Para saber mais sobre esses vermes de tonalidade dourada, Wang e seus colegas examinaram vários espécimes de P. hessleri coletados por um veículo operado remotamente perto da fossa de Okinawa, no Japão.

Os cientistas examinaram as células que revestem a pele e os órgãos dos vermes e descobriram grânulos amarelos por toda a sua anatomia, semelhantes a bolhas de champanhe.

Embora os grânulos fossem fáceis de encontrar, seu propósito era difícil de deduzir. Inicialmente, os cientistas propuseram que eram bactérias simbióticas vivendo dentro das células dos vermes. No entanto, análises mais detalhadas revelaram que as estruturas não estavam vivas.

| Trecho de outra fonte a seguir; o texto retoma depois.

(** A broadcast keeps what holds of each subscriber: a store leaves registered ones to the
    drain that follows, and the drain wakes them. *)
Lemma broadcast_place_ok i p c p' c' op ws ps id s :
  ps !! i = Some p -> broadcast_step p c = Done (p', c', op, ws) ->
  (b_holds p = true -> s_holds (sub_pc s) = false) ->
  place_ok c (draining ps) id s ->
  place_ok c' (draining (<[i := p']> ps)) id (wake ws s).
Proof.
  intros Hi E Hh Hs.
  assert (p <> BDrain -> draining ps -> draining (<[i := p']> ps)) as Hdr.
  { intros Hp [k Hk]. exists k. rewrite list_lookup_insert_ne; [done|]. intros ->. congruence. }
  destruct p as [|status|status|status z| |]; simpl in E, Hh.
  4: { unfold obind in E. destruct (next_state true z status) as [n|]; [|done].
       injection E as <- <- <- <-. rewrite wake_nil. specialize (Hh eq_refl).
       unfold place_ok in *. destruct (sub_pc s) as [| | | | |[]| | | |]; try done. simpl.
       intros Hp. destruct (Hs Hp) as [?|[? _]]; [by left|]. right. split; [done|]. right.
       exists i. apply list_lookup_insert_eq. by eapply lookup_lt_Some. }
  4: { injection E as <- <- <- <-. specialize (Hh eq_refl).
       unfold place_ok in *. destruct (sub_pc s) as [| | | | |[]| | | |] eqn:Hpc; try done;
         unfold wake; simpl; rewrite Hpc; try done.
       intros Hp. left. destruct (Hs Hp) as [Hw|[Hin _]]; [by rewrite Hw|].
       apply orb_true_iff. right. apply bool_decide_eq_true. apply list_elem_of_fmap.
       exists (id, sub_cx s). split; [done|]. by apply elem_of_map_to_list. }
  all: injection E as <- <- <- <-; rewrite wake_nil; unfold place_ok in *;
    destruct (sub_pc s) as [| | | | |[]| | | |]; try done; intros Hp;
    destruct (Hs Hp) as [?|[? [?|?]]]; auto.
Qed.

Lemma CRun_CInv c l ps ss pub i p p' c' op ws l' :
  ps !! i = Some p -> broadcast_step p c = Done (p', c', op, ws) ->
  apply_lock (ByBroadcast i) op l = Some l' ->
  CInv (mkCastSys c l ps ss pub) ->
  CInv (mkCastSys c' l' (<[i := p']> ps) (wake ws <$> ss)
          (if stores p then pub ++ [state c'] else pub)).
Proof.
  intros Hi E Hl [Hb Hs [Hp1 [Hp2 Hp3]] Hpl Hse]. simpl in *.
  destruct (Hb i p Hi) as [Hbi Hbz].
  destruct (broadcast_step_effect _ _ _ _ _ _ E) as (Hh' & Hrel & Hst & Hz).
  assert (op = Release -> l = Some (ByBroadcast i)) as Hr by (intros; apply Hbi; auto).
  constructor; simpl.
  - intros j q Hq. apply list_lookup_insert_Some in Hq as [(-> & <- & _)|[Hne Hq]].
    + rewrite Hh'. split; [by apply lock_own with (l := l)|done].
    + destruct (Hb j q Hq) as [Hbj Hbjz]. rewrite Hbj.
      split; [by apply (lock_others _ _ _ _ _ Hl Hr); congruence|].
      intros status z ->. rewrite (Hbjz _ _ eq_refl). symmetry. apply Hst.
      destruct (stores p) eqn:Esp; [|done]. assert (l = Some (ByBroadcast i)) by (apply Hbi; by destruct p).
      assert (l = Some (ByBroadcast j)) by (by apply Hbj). congruence.
  - intros id s Hin. rewrite list_lookup_fmap in Hin; apply fmap_Some in Hin as (s0 & Hs0 & ->). simpl.
    rewrite (Hs id s0 Hs0). by apply (lock_others _ _ _ _ _ Hl Hr).
  - destruct (stores p) eqn:Esp; [|by rewrite Hst].
    destruct p as [| | |status z| |]; try done. simpl in E. unfold obind in E.
    destruct (next_state true z status) as [n|] eqn:En; [|done]. injection E as <- <- <- <-.
    rewrite (Hbz _ _ eq_refl) in En.
    assert (state_ok (state c)) as Hc.
    { rewrite Forall_forall in Hp3. apply Hp3. by apply last_elem. }
    destruct (next_state_ok _ _ _ Hc En) as (Hn & Hlt & _). simpl. split.
    + constructor; [done|]. eapply Forall_impl; [by eapply increasing_last|]. simpl. lia.
    + split; [by rewrite last_snoc|]. apply Forall_app. split; [done|by constructor].
  - intros id s Hin. rewrite list_lookup_fmap in Hin; apply fmap_Some in Hin as (s0 & Hs0 & ->).
    eapply broadcast_place_ok; eauto. intros Hbp. apply Hbi in Hbp.
    destruct (s_holds (sub_pc s0)) eqn:Eh; [|done]. apply (Hs _ _ Hs0) in Eh. congruence.
  - intros id s Hin. rewrite list_lookup_fmap in Hin; apply fmap_Some in Hin as (s0 & Hs0 & ->).
    apply wake_seen_ok. destruct (Hse id s0 Hs0) as (H1 & H2 & H3). split; [done|]. split; [done|].
    destruct (stores p); [|done]. eapply Forall_impl; [exact H3|]. intros z Hin. simpl.
    apply elem_of_app. by left.
Qed.

(** How a subscriber uses the lock and the cast. *)
Lemma subscriber_step_effect id s c s' c' op : subscriber_step id s c = (s', c', op) ->
  s_holds (sub_pc s') = match op with Keep => s_holds (sub_pc s) | Acquire => true | Release => false end /\
  (op = Release -> s_holds (sub_pc s) = true) /\
  state c' = state c /\
  (forall id', id' <> id -> subscribers c' !! id' = subscribers c !! id').
Proof.
  destruct (register_lookup id (sub_cx s) (subscribers c)) as [_ Hreg].
  unfold subscriber_step. intros E.
  destruct (sub_pc s) as [| | | | |[]| | | |] eqn:Hpc; try case_bool_decide;
    injection E as <- <- <-; simpl; rewrite ?Hpc; repeat split; auto; try done.
  intros id' Hne. by rewrite lookup_delete_ne.
Qed.

(** The subscriber that made the step is where it should be, and saw what it should. *)
Lemma subscriber_step_ok id s c s' c' op dr pub :
  subscriber_step id s c = (s', c', op) ->
  increasing pub -> last pub = Some (state c) -> (0 < state c)%Z ->
  place_ok c dr id s -> seen_ok pub s -> place_ok c' dr id s' /\ seen_ok pub s'.
Proof.
  intros E Hi Hl H0 Hp Hse. unfold subscriber_step in E. unfold place_ok in Hp.
  destruct (sub_pc s) as [| | | | |[z|]| | | |] eqn:Hpc; try case_bool_decide as Hc;
    injection E as <- <- <-; unfold place_ok; simpl; rewrite ?Hpc; (split; [try done|]); try done.
  - by apply give_seen_ok.
  - split; [done|]. apply register_lookup.
  - destruct Hp as [-> Hne]. by apply give_seen_ok.
  - intros _. destruct Hp as [? ?]. right. auto.
Qed.

Lemma place_ok_frame c c' dr id s :
  state c' = state c -> subscribers c' !! id = subscribers c !! id ->
  place_ok c dr id s -> place_ok c' dr id s.
Proof.
  intros Hst Hsub. unfold place_ok. rewrite Hst, Hsub. done.
Qed.

Lemma CSub_CInv c l ps ss pub id s s' c' op l' :
  ss !! id = Some s -> subscriber_step id s c = (s', c', op) ->
  apply_lock (BySubscriber id) op l = Some l' ->
  CInv (mkCastSys c l ps ss pub) -> CInv (mkCastSys c' l' ps (<[id := s']> ss) pub).
Proof.
  intros Hid E Hl [Hb Hs [Hp1 [Hp2 Hp3]] Hpl Hse]. simpl in *.
  destruct (subscriber_step_effect _ _ _ _ _ _ E) as (Hh' & Hrel & Hst & Hsub).
  assert (op = Release -> l = Some (BySubscriber id)) as Hr by (intros; apply (Hs id s Hid); auto).
  assert (state_ok (state c)) as Hc.
  { rewrite Forall_forall in Hp3. apply Hp3. by apply last_elem. }
  assert (0 < state c)%Z as Hpos by (destruct Hc as (k & st & ? & ->); destruct st; simpl; lia).
  destruct (subscriber_step_ok _ _ _ _ _ _ (draining ps) pub E Hp1 Hp2 Hpos (Hpl _ _ Hid) (Hse _ _ Hid))
    as [Hpl' Hse'].
  constructor; simpl.
  - intros j q Hq. destruct (Hb j q Hq) as [Hbj Hbz]. rewrite Hst. split; [|done].
    rewrite Hbj. by apply (lock_others _ _ _ _ _ Hl Hr).
  - intros j q Hq. apply list_lookup_insert_Some in Hq as [(<- & <- & _)|[Hne Hq]].
    + rewrite Hh'. apply lock_own with (l := l); [done|]. by apply Hs.
    + rewrite (Hs j q Hq). apply (lock_others _ _ _ _ _ Hl Hr). congruence.
  - by rewrite Hst.
  - intros j q Hq. apply list_lookup_insert_Some in Hq as [(<- & <- & _)|[Hne Hq]]; [done|].
    apply (place_ok_frame c); auto.
  - intros j q Hq. apply list_lookup_insert_Some in Hq as [(<- & <- & _)|[Hne Hq]]; eauto.
Qed.

(** A subscriber changes place without an access. *)
Lemma CMove_CInv c l ps ss pub id s s' :
  ss !! id = Some s -> s_holds (sub_pc s) = false -> s_holds (sub_pc s') = false ->
  seen s' = seen s -> last_state s' = last_state s ->
  place_ok c (draining ps) id s' ->
  CInv (mkCastSys c l ps ss pub) -> CInv (mkCastSys c l ps (<[id := s']> ss) pub).
Proof.
  intros Hid Hh Hh' Hseen Hlast Hpl' [Hb Hs Hp Hpl Hse]. simpl in *. constructor; simpl; auto.
  - intros j q Hq. apply list_lookup_insert_Some in Hq as [(<- & <- & _)|[Hne Hq]]; auto.
    rewrite Hh', <-Hh. by apply Hs.
  - intros j q Hq. apply list_lookup_insert_Some in Hq as [(<- & <- & _)|[Hne Hq]]; auto.
  - intros j q Hq. apply list_lookup_insert_Some in Hq as [(<- & <- & _)|[Hne Hq]]; [|by eauto].
    unfold seen_ok. rewrite Hseen, Hlast. by apply (Hse id).
Qed.

Lemma CStep_CInv x x' : CInv x -> CStep x x' -> CInv x'.
Proof.
  intros HI Hst. destruct Hst as
    [c l ps ss pub i status Hi|c l ps ss pub i p p' c' op ws l' Hi E Hl
    |c l ps ss pub id s cx Hid Hpc|c l ps ss pub id s Hid Hpc|c l ps ss pub id s s' c' op l' Hid E Hl].
  - destruct HI as [Hb Hs Hp Hpl Hse]. simpl in *. constructor; simpl; auto.
    + intros j q Hq. apply list_lookup_insert_Some in Hq as [(<- & <- & _)|[Hne Hq]]; [|by apply Hb].
      destruct (Hb i BIdle Hi) as [H _]. done.
    + intros id s Hid. specialize (Hpl id s Hid). unfold place_ok in *.
      destruct (sub_pc s) as [| | | | |[]| | | |]; try done. intros Hpk.
      destruct (Hpl Hpk) as [?|[? [?|[k Hk]]]]; auto. right. split; [done|]. right. exists k.
      rewrite list_lookup_insert_ne; [done|]. intros ->. congruence.
  - by eapply CRun_CInv.
  - eapply CMove_CInv; eauto; simpl; [by rewrite Hpc|done].
  - eapply CMove_CInv; eauto; simpl; [by rewrite Hpc|done].
  - by eapply CSub_CInv.
Qed.

Lemma reachable_CInv x : reachable CStep CInit x -> CInv x.
Proof. apply reachable_inv; [apply CInit_CInv|]. intros; by eapply CStep_CInv. Qed.

(** C15: no status is lost: in every state reachable by broadcasts, polls and drops in any
    interleaving, a subscriber has been given published states only, each once and in
    the order they were published; and when its last poll returned [Pending], its task
    was not woken since and no broadcast is between its store and its wake-ups, the last
    status it was given is the current one. *)
Theorem health_no_lost_status (x : CastSys) (id : nat) (s : Subscriber) :
  reachable CStep CInit x -> subs x !! id = Some s ->
  increasing (seen s) /\ Forall (fun z => z ∈ published x) (seen s) /\
  Forall (fun z => exists status, state_to_status z = Done status) (seen s) /\
  (sub_pc s = SIdle -> parked s = true -> woken s = false -> ~ draining (casters x) ->
     last (seen s) = Some (state (cast x))).
Proof.
  intros Hr Hs. destruct (reachable_CInv x Hr) as [_ _ (Hi & Hl & Hok) Hpl Hse].
  destruct (Hse id s Hs) as (Hlast & Hinc & Hin). split; [done|]. split; [done|]. split.
  { eapply Forall_impl; [exact Hin|]. intros z Hz. rewrite Forall_forall in Hok.
    by apply state_ok_status, Hok. }
  intros Hpc Hpk Hw Hdr. specialize (Hpl id s Hs). unfold place_ok in Hpl. rewrite Hpc in Hpl.
  destruct (Hpl Hpk) as [?|[_ [Hls|?]]]; [congruence| |done].
  rewrite Hlast in Hls. destruct (last (seen s)) as [z|]; simpl in Hls; [by subst|].
  assert (state_ok (state (cast x))) as (k & st & Hk & E).
  { rewrite Forall_forall in Hok. apply Hok. by apply last_elem. }
  destruct st; simpl in E; lia.
Qed.
(* ===== verification/Build.v ===== *)
(** The build script of the bindings (grpc-sys/build.rs): what it tells cargo, how it
    configures cmake and the C++ compiler, and which bindings it chooses.

    The environment, the lines printed for cargo and the settings of the builders are the
    state; files, directories and the tools (cmake, pkg-config, bindgen, boringssl-src) are
    parameters. *)

From S2P Require Import Prelude Status Text.

Local Open Scope rust_scope.
Local Open Scope list_scope.

Definition COMMON_DEPS : list string :=
  ["absl_bad_optional_access"; "absl_bad_variant_access"; "absl_base"; "absl_city"; "absl_civil_time";
   "absl_cord"; "absl_debugging_internal"; "absl_demangle_internal"; "absl_exponential_biased";
   "absl_graphcycles_internal"; "absl_hash"; "absl_hashtablez_sampler"; "absl_int128"; "absl_log_severity";
   "absl_malloc_internal"; "absl_raw_hash_set"; "absl_raw_logging_internal"; "absl_spinlock_wait";
   "absl_stacktrace"; "absl_status"; "absl_statusor"; "absl_str_format_internal"; "absl_strings";
   "absl_strings_internal"; "absl_symbolize"; "absl_synchronization"; "absl_throw_delegate"; "absl_time";
   "absl_time_zone"; "absl_wyhash"; "address_sorting"; "cares"; "gpr"; "upb"; "z"].
Definition GRPC_DEPS : list string := ["grpc"; "re2"].
Definition GRPC_UNSECURE_DEPS : list string := ["grpc_unsecure"].

(** ** State *)

(** The value of a variable, which may not be Unicode. *)
Inductive Var := Unicode (s : string) | NotUnicode (lossy : string).

(** Settings of cmake and of the C++ compiler. *)
Inductive Setting :=
| CmakeDefine (k v : string) | CmakeCflag (s : string) | CmakeCxxflag (s : string) | CmakeTarget (s : string)
| RegisterDep (s : string) | BuildTarget (s : string)
| CcDefine (k : string) (v : option string) | CcInclude (s : string) | CcFlag (s : string) | CcFile (s : string)
| CcWarningsIntoErrors | CcCompile (s : string)
| Bindgen (path : string) (args : list string) (headers : list string) (layout_tests : bool)
| RemoveDir (path : string).

Record BuildState := mkBuild {
  env : gmap string Var;
  printed : list string;
  settings : list Setting;
}.

Definition println (s : string) : M BuildState unit :=
  modify (fun b => mkBuild (env b) (printed b ++ [s]) (settings b)).

Definition set (s : Setting) : M BuildState unit :=
  modify (fun b => mkBuild (env b) (printed b) (settings b ++ [s])).

Definition set_var (k v : string) : M BuildState unit :=
  modify (fun b => mkBuild (<[k := Unicode v]> (env b)) (printed b) (settings b)).

(** [env::var(k).ok()], [env::var(k).unwrap()]. *)
Definition var_ok (k : string) : M BuildState (option string) :=
  gets (fun b => match env b !! k with Some (Unicode s) => Some s | _ => None end).

Definition var_unwrap (k : string) : M BuildState string :=
  let* v := var_ok k in unwrap v "called `Result::unwrap()` on an `Err` value".

(** [get_env] tells cargo that the build depends on the variable. *)
Definition get_env (name : string) : M BuildState (option string) :=
  do* println ("cargo:rerun-if-env-changed=" +:+ name) in
  let* v := gets (fun b => env b !! name) in
  match v with
  | Some (Unicode s) => ret (Some s)
  | None => ret None
  | Some (NotUnicode s) => panic ("unrecognize env var of " +:+ name +:+ ": " +:+ s)
  end.

Definition env_is (name value : string) : M BuildState bool :=
  let* v := get_env name in ret (bool_decide (v = Some value)).

Fixpoint for_each {A} (l : list A) (f : A -> M BuildState unit) : M BuildState unit :=
  match l with
  | [] => ret tt
  | x :: l => do* f x in for_each l f
  end.

(** ** Texts *)

(** A prefix is taken off as often as it occurs at the start. *)
Definition trim_start (s prefix : text) : option text :=
  if starts_with prefix s then Some (trim_start_matches prefix s) else None.

(** Whether a line of the cache names another compiler. *)
Definition stale_line (cxx_compiler l : text) : bool :=
  match trim_start l (as_bytes "CMAKE_CXX_COMPILER:") with
  | None => false
  | Some s =>
      match (split_once x3d [] s).2 with
      | None => false
      | Some p => negb (bool_decide (p = cxx_compiler))
      end
  end.

Definition ssl_line (l : text) : option text :=
  match trim_start l (as_bytes "OPENSSL_CRYPTO_LIBRARY:FILEPATH=") with
  | Some s => Some s
  | None => trim_start l (as_bytes "OPENSSL_SSL_LIBRARY:FILEPATH=")
  end.

Section script.
(** The features. *)
Context (secure openssl openssl_vendored no_omit_frame_pointer use_bindgen msvc_host : bool).
(** Directories: whether one is empty ([None] when it cannot be read), the lines of a file,
    the library files below a directory with their parents, the headers with an API. *)
Context (is_directory_empty : string -> option bool) (file_lines : string -> option (list text)).
Context (walk : string -> list (string * string)) (api_headers : list string) (parent : text -> option string).
(** The default compiler, where cmake builds, boringssl's root and libraries, the result of
    pkg-config. *)
Context (default_compiler cmake_dst boringssl_root boringssl_lib : string).
Context (probe_library : string -> Result string (list string)).

Definition modules : list string :=
  ["grpc"; "grpc/third_party/cares/cares"; "grpc/third_party/address_sorting";
   "grpc/third_party/abseil-cpp"; "grpc/third_party/re2"].

Definition prepare_grpc : M BuildState unit :=
  for_each modules (fun module =>
    if default true (is_directory_empty module)
    then panic ("Can't find module " +:+ module +:+
           ". You need to run `git submodule update --init --recursive` first to build the project.")
    else ret tt).

Definition clean_up_stale_cache (cxx_compiler : string) : M BuildState unit :=
  let* out_dir := var_unwrap "OUT_DIR" in
  let build_dir := out_dir +:+ "/build" in
  match file_lines (build_dir +:+ "/CMakeCache.txt") with
  | None => ret tt
  | Some ls => if existsb (stale_line (as_bytes cxx_compiler)) ls then set (RemoveDir build_dir) else ret tt
  end.

(** The loop over the cache: how many libraries were found. *)
Fixpoint ssl_loop (ls : list text) (cnt : nat) : M BuildState nat :=
  match ls with
  | [] => ret cnt
  | l :: ls =>
      match ssl_line l with
      | Some s =>
          let* dir := unwrap (parent s) "called `Option::unwrap()` on a `None` value" in
          do* println ("cargo:rustc-link-search=native=" +:+ dir) in
          ssl_loop ls (S cnt)
      | None => ssl_loop ls cnt
      end
  end.

Definition figure_ssl_path (build_dir : string) : M BuildState unit :=
  let* ls := unwrap (file_lines (build_dir +:+ "/CMakeCache.txt")) "called `Result::unwrap()` on an `Err` value" in
  let* cnt := ssl_loop ls 0 in
  if bool_decide (cnt = 2) then
    do* println "cargo:rustc-link-lib=ssl" in println "cargo:rustc-link-lib=crypto"
  else panic "CMake cache invalid".

Definition build_boringssl : M BuildState unit :=
  do* set (CmakeDefine "OPENSSL_ROOT_DIR" boringssl_root) in
  println ("cargo:rustc-link-search=native=" +:+ boringssl_lib).

Definition setup_libz : M BuildState unit :=
  do* set (CmakeDefine "gRPC_ZLIB_PROVIDER" "package") in
  do* set (RegisterDep "Z") in
  let* zlib_root := var_unwrap "DEP_Z_ROOT" in
  let* old := var_ok "CMAKE_PREFIX_PATH" in
  let prefix_path := match old with
                     | Some p => p +:+ ";" +:+ zlib_root +:+ "/build"
                     | None => zlib_root +:+ "/build"
                     end in
  do* println ("cargo:rustc-link-search=native=" +:+ zlib_root +:+ "/build") in
  do* println ("cargo:rustc-link-search=native=" +:+ zlib_root +:+ "/lib") in
  set_var "CMAKE_PREFIX_PATH" prefix_path.

(** The compiler cmake is told, or would find. *)
Definition choose_compiler : M BuildState string :=
  let* cxx := get_env "CXX" in
  match cxx with
  | Some val => do* set (CmakeDefine "CMAKE_CXX_COMPILER" val) in ret val
  | None =>
      let* e := var_unwrap "CARGO_CFG_TARGET_ENV" in
      if bool_decide (e = "musl") then do* set (CmakeDefine "CMAKE_CXX_COMPILER" "g++") in ret "g++"
      else ret default_compiler
  end.

(** Cross-compilation for iOS: the system root and the architecture of a target. *)
Definition ios_settings (target : string) : list Setting :=
  let two sysroot arch := [CmakeDefine "CMAKE_OSX_SYSROOT" sysroot; CmakeDefine "CMAKE_OSX_ARCHITECTURES" arch] in
  if bool_decide (target = "aarch64-apple-ios") then two "iphoneos" "arm64"
  else if bool_decide (target = "armv7-apple-ios") then two "iphoneos" "armv7"
  else if bool_decide (target = "armv7s-apple-ios") then two "iphoneos" "armv7s"
  else if bool_decide (target = "i386-apple-ios") then two "iphonesimulator" "i386"
  else if bool_decide (target = "x86_64-apple-ios") then two "iphonesimulator" "x86_64"
  else [].

Definition configure (target library : string) : M BuildState unit :=
  let* macos := env_is "CARGO_CFG_TARGET_OS" "macos" in
  do* (if macos then set (CmakeCxxflag "-stdlib=libc++") else ret tt) in
  let* macos := env_is "CARGO_CFG_TARGET_OS" "macos" in
  let* apple := if macos then ret true else env_is "CARGO_CFG_TARGET_OS" "ios" in
  do* (if apple then println "cargo:rustc-link-lib=framework=CoreFoundation" else ret tt) in
  let* cxx_compiler := choose_compiler in
  do* clean_up_stale_cache cxx_compiler in
  do* for_each (ios_settings target) set in
  let* over := var_ok "CMAKE_TARGET_OVERRIDE" in
  do* match over with Some val => set (CmakeTarget val) | None => ret tt end in
  do* for_each [CmakeDefine "gRPC_INSTALL" "false"; CmakeDefine "gRPC_BUILD_CSHARP_EXT" "false";
                CmakeDefine "gRPC_BUILD_CODEGEN" "false"; CmakeDefine "gRPC_BENCHMARK_PROVIDER" "none"] set in
  do* (if secure then set (CmakeDefine "gRPC_SSL_PROVIDER" "package") else ret tt) in
  do* (if secure then
         if openssl then (if openssl_vendored then set (RegisterDep "openssl") else ret tt) else build_boringssl
       else ret tt) in
  do* (if no_omit_frame_pointer then
         do* set (CmakeCflag "-fno-omit-frame-pointer") in set (CmakeCxxflag "-fno-omit-frame-pointer")
       else ret tt) in
  do* setup_libz in
  set (BuildTarget library).

Definition ends_with (suffix s : text) : bool := bool_decide (drop (length s - length suffix) s = suffix).

Definition build_grpc (library : string) : M BuildState unit :=
  do* prepare_grpc in
  let* target := var_unwrap "TARGET" in
  do* configure target library in
  let lib_suffix := if contains (as_bytes "msvc") (as_bytes target) then ".lib" else ".a" in
  let build_dir := cmake_dst +:+ "/build" in
  do* for_each (walk build_dir) (fun '(dir, file_name) =>
        if ends_with (as_bytes lib_suffix) (as_bytes file_name)
        then println ("cargo:rustc-link-search=native=" +:+ dir) else ret tt) in
  let libs := if contains (as_bytes "unsecure") (as_bytes library) then GRPC_UNSECURE_DEPS else GRPC_DEPS in
  do* for_each (COMMON_DEPS ++ libs) (fun l => println ("cargo:rustc-link-lib=static=" +:+ l)) in
  do* (if secure then
         if openssl && negb openssl_vendored then figure_ssl_path build_dir
         else do* println "cargo:rustc-link-lib=static=ssl" in println "cargo:rustc-link-lib=static=crypto"
       else ret tt) in
  set (CcInclude "grpc/include").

Intrigados, os cientistas continuaram experimentando. Um dia, Wang adicionou uma solução alcalina a um dos espécimes e ficou surpreso ao descobrir que os grânulos amarelos se dissolveram e desapareceram. Isso revelou que os grânulos eram minerais. A cor amarela dos grânulos, sua solubilidade e estrutura apontavam para um mineral de sulfeto de arsênico conhecido como ouropigmento.

O ouropigmento não é uma descoberta nova. Os humanos o utilizam há milênios como repelente de insetos e medicamento. Alquimistas medievais até acreditavam que o ouropigmento poderia ser usado para fazer ouro. O mineral também era valorizado como pigmento. Artistas do Antigo Egito misturavam ouropigmento com índigo para criar verdes profundos. Pintores renascentistas como Ticiano e Rafael usavam a cor dourada para dar aos seus quadros um brilho celestial.

“Perceber que a mesma substância que uma vez enriqueceu a arte humana também ocorre dentro das células de um verme de águas profundas me fez sorrir”, disse Wang. “De certa forma, a natureza havia descoberto como usar esse pigmento milhões de anos antes de nós.”

Os humanos em grande parte pararam de usar o ouropigmento devido à sua natureza tóxica. Mas o mineral ainda está em voga nos vermes de águas profundas. Wang e seus colegas propõem que os vermes formam o mineral quando o arsênico em suas células interage com o sulfeto borbulhante das fontes. Combinar as substâncias tóxicas cria um subproduto menos tóxico.

Os pesquisadores especulam que esse processo também produz a coloração impressionante do verme. É também um novo exemplo de biomineralização. A maioria dos organismos produz minerais para formar estruturas duras como conchas e dentes, mas P. hessleri revela que esse processo também pode servir desintoxicar ambientais.

Peter Girguis, biólogo evolutivo da Universidade Harvard que não esteve envolvido no estudo, disse que a descoberta representa a primeira vez que sulfetos de arsênico foram encontrados dentro das células de um animal.

Ele espera que as novas descobertas inspirem pesquisadores a buscar no mundo animal outras soluções inovadoras para riscos ambientais.

“Esta descoberta nos lembra que ainda estamos aprendendo sobre as inúmeras maneiras pelas quais a vida desenvolveu soluções para problemas difíceis”, disse Girguis.